» Exercise prompt
Of the entries below, return exactly those lines that fall between the one containing "Proof. intros H." and the one containing "destruct (2 ^", the two end lines included.

'''

(** * SmartLabelManager: a shallow embedding of
      [packages/smartlabel/src/SmartlabelManager.js]

    The manager measures text through a DOM container, memoises the
    measurements in two caches and fits a text into a bounding box, either on
    one line (truncating with an ellipsis) or wrapped on several lines.

    Conventions of the embedding.
    - JavaScript numbers are rationals ([Q]). The arithmetic of the measures
      ([_calCharDimWithCache], [getOriSize]) rounds every result to binary64
      as the engine does ([b64]); the sums and differences of [getSmartText]
      are exact. The values [NaN] and [Infinity] (a result of [2^1024] or
      more) and the sign of zero are not modelled.
    - JavaScript strings are [string]s, one [ascii] per code unit.
    - A DOM node used for measuring is the pair of functions giving its
      [offsetWidth] and [offsetHeight] once [innerHTML] has been set.
    - Objects used as dictionaries are [gmap]s over their own properties;
      where the code looks up a key that can be a name inherited from
      [Object.prototype] (the store of instances, [htmlSplCharSpace], the
      advanced cache), [inherited] gives what the lookup finds.
    - The functions and constants imported from [./lib] and the container
      manager of [./container-manager] are parameters, gathered in [Lib] and
      [ContainerManager]. *)

From Stdlib Require Import ZArith QArith Qround Qabs String Ascii List Lia Bool.
From stdpp Require Import base option list gmap strings pretty.

Local Open Scope Z_scope.
Local Open Scope nat_scope.

(** ** Numbers *)

(** [x > y] on numbers. *)
Definition Qgtb (x y : Q) : bool := negb (Qle_bool x y).

(** [Math.max(x, y)]. *)
Definition js_max (x y : Q) : Q := if Qle_bool x y then y else x.

(** [Math.round(x)]: the integer nearest to [x], halves rounded up. *)
Definition js_round (x : Q) : Q := inject_Z (Qfloor (x + (1 # 2))).

Definition Qnat (n : nat) : Q := inject_Z (Z.of_nat n).

(** *** Binary64 *)

(** The exponent of [x > 0]: the [k] with [2^k <= x < 2^(k+1)]. *)
Definition Qlog2 (x : Q) : Z :=
  let k := (Z.log2 (Qnum x) - Z.log2 (Zpos (Qden x)))%Z in
  if Qle_bool (Qpower 2 k) x then k else (k - 1)%Z.

(** The integer nearest to [x], a half going to the even one. *)
Definition round_half_even (x : Q) : Z :=
  let f := Qfloor x in
  match Qcompare (x - inject_Z f) (1 # 2) with
  | Lt => f
  | Gt => (f + 1)%Z
  | Eq => if Z.even f then f else (f + 1)%Z
  end.
Lemma match_sized_here_sound (s ds after : string) :
  match_sized_here opening closing s = Some (ds, after) ->
  s = opening +:+ ds +:+ closing +:+ after /\ ds <> "" /\ all_digits ds = true.
Proof.
  unfold match_sized_here. intros H.
  destruct (String.prefix opening s) eqn:Hp; [|discriminate].
  destruct (span_digits _) as [[|d ds'] r] eqn:Hs; [discriminate|].
  destruct (String.prefix closing r) eqn:Hc; [|discriminate].
  injection H as <- <-.
  apply span_digits_sound in Hs as [Hs Hd].
  split; [|split; [discriminate | exact Hd]].
  rewrite (prefix_split _ _ Hp) at 1. rewrite Hs.
  now rewrite (prefix_split _ _ Hc) at 1.
Qed.

Lemma match_sized_here_complete (ds after : string) :
  starts_non_digit closing -> ds <> "" -> all_digits ds = true ->
  match_sized_here opening closing (opening +:+ ds +:+ closing +:+ after)
  = Some (ds, after).
Proof.
  intros Hc Hne Hd. unfold match_sized_here.
  rewrite prefix_app, drop_app, span_digits_app; [| exact Hd |].
  - destruct ds as [|d ds]; [now destruct Hne|].
    now rewrite prefix_app, drop_app.
  - destruct closing; [destruct Hc | exact Hc].
Qed.

Lemma exec_sized_eq (s : string) :
  exec_sized opening closing s =
  match match_sized_here opening closing s with
  | Some (ds, after) => Some ("", ds, after)
  | None =>
      match s with
      | "" => None
      | String c s' =>
          match exec_sized opening closing s' with
          | Some (before, ds, after) => Some (String c before, ds, after)
          | None => None
          end
      end
  end.
Proof. now destruct s. Qed.

(** A match really is an occurrence of the pattern. *)
Lemma exec_sized_sound (s before ds after : string) :
  exec_sized opening closing s = Some (before, ds, after) ->
  s = before +:+ opening +:+ ds +:+ closing +:+ after
  /\ ds <> "" /\ all_digits ds = true.
Proof.
  revert before. induction s as [|c s IH]; intros before H;
    rewrite exec_sized_eq in H;
    destruct (match_sized_here opening closing _) as [[ds' a']|] eqn:Hm;
    try (injection H as <- <- <-; now apply match_sized_here_sound);
    try discriminate.
  destruct (exec_sized opening closing s) as [[[b' ds'] a']|]; [|discriminate].
  injection H as <- <- <-.
  destruct (IH b' eq_refl) as (-> & Hne & Hd). now simpl.
Qed.

(** The match is the leftmost one: the pattern matches at no position
    inside [before]. *)
Lemma exec_sized_leftmost (s before ds after : string) :
  exec_sized opening closing s = Some (before, ds, after) ->
  forall b1 c b2, before = b1 +:+ String c b2 ->
    match_sized_here opening closing (drop (String.length b1) s) = None.
Proof.
  revert before. induction s as [|c0 s IH]; intros before H b1 c b2 Hb;
    rewrite exec_sized_eq in H;
    destruct (match_sized_here opening closing _) as [[ds' a']|] eqn:Hm.
  - injection H as <- <- <-. now destruct b1.
  - discriminate.
  - injection H as <- <- <-. now destruct b1.
  - destruct (exec_sized opening closing s) as [[[b' ds'] a']|] eqn:He; [|discriminate].
    injection H as <- <- <-.
    destruct b1 as [|c1 b1]; simpl in *; [exact Hm|].
    injection Hb as -> ->. now apply (IH _ eq_refl b1 c b2).
Qed.

(** Every text that holds an occurrence of the pattern is matched. *)
Lemma exec_sized_complete (before ds after : string) :
  starts_non_digit closing -> ds <> "" -> all_digits ds = true ->
  exec_sized opening closing (before +:+ opening +:+ ds +:+ closing +:+ after)
  <> None.
Proof.
  intros Hc Hne Hd. induction before as [|c b IH].
  - simpl. rewrite exec_sized_eq, match_sized_here_complete by assumption. easy.
  - rewrite exec_sized_eq. simpl.
    destruct (match_sized_here opening closing _) as [[? ?]|]; [easy|].
    destruct (exec_sized opening closing _) as [[[? ?] ?]|] eqn:E; [easy|].
    now destruct IH.
Qed.

End Sized.

(** ** Rounding to a double *)

Section Doubles.

Lemma round_nonneg_small (a : Z) : a < 2 ^ 53 -> round_nonneg a = Some a.
Proof. intros H. unfold round_nonneg. apply Z.ltb_lt in H. now rewrite H. Qed.

Lemma round_nonneg_pow53 : round_nonneg (2 ^ 53) = Some (2 ^ 53).
Proof. vm_compute. reflexivity. Qed.

(** Rounding never takes a value from above [2 ^ 53] to below it. *)
Lemma round_nonneg_large (a : Z) :
  2 ^ 53 <= a ->
  match round_nonneg a with Some m => 2 ^ 53 <= m | None => True end.
Proof.
  intros H. unfold round_nonneg.
  destruct (a <? 2 ^ 53) eqn:Hlt; [apply Z.ltb_lt in Hlt; lia|].
  cbv zeta.
  destruct (2 ^ 1024 <=? _) eqn:Hover; [exact I|].
  assert (Hlog : 53 <= Z.log2 a) by (apply Z.log2_le_pow2; lia).
  set (e := Z.log2 a - 52) in *.
  assert (He : 1 <= e) by lia.
  assert (Hpe : 2 <= 2 ^ e).
  { change 2 with (2 ^ 1) at 1. apply Z.pow_le_mono_r; lia. }
  assert (Hq : 2 ^ 52 <= a / 2 ^ e).
  { apply Z.div_le_lower_bound; [lia|].
    rewrite <- Z.pow_add_r by lia.
    replace (e + 52) with (Z.log2 a) by lia.
    apply Z.log2_spec. lia. }
  set (q := a / 2 ^ e) in *.
  set (p := 2 ^ e) in *.
  destruct ((2 ^ (e - 1) <? a mod p) || ((a mod p =? 2 ^ (e - 1)) && Z.odd q)); nia.
Qed.

(** Integers up to [2 ^ 53] in absolute value are doubles. *)
Lemma double_of_Z_exact (z : Z) : Z.abs z <= 2 ^ 53 -> double_of_Z z = Num z.
Proof.
  intros H. unfold double_of_Z.
  destruct (Z.eq_dec (Z.abs z) (2 ^ 53)) as [E|E].
  - rewrite E, round_nonneg_pow53. f_equal. lia.
  - rewrite round_nonneg_small by lia. f_equal. lia.
Qed.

'''

» Answer box
Proof. intros H. unfold round_nonneg. apply Z.ltb_lt in H. now rewrite H. Qed.

Lemma round_nonneg_pow53 : round_nonneg (2 ^ 53) = Some (2 ^ 53).
Proof. vm_compute. reflexivity. Qed.

(** Rounding never takes a value from above [2 ^ 53] to below it. *)
Lemma round_nonneg_large (a : Z) :
  2 ^ 53 <= a ->
  match round_nonneg a with Some m => 2 ^ 53 <= m | None => True end.
Proof.
  intros H. unfold round_nonneg.
  destruct (a <? 2 ^ 53) eqn:Hlt; [apply Z.ltb_lt in Hlt; lia|].
  cbv zeta.
  destruct (2 ^ 1024 <=? _) eqn:Hover; [exact I|].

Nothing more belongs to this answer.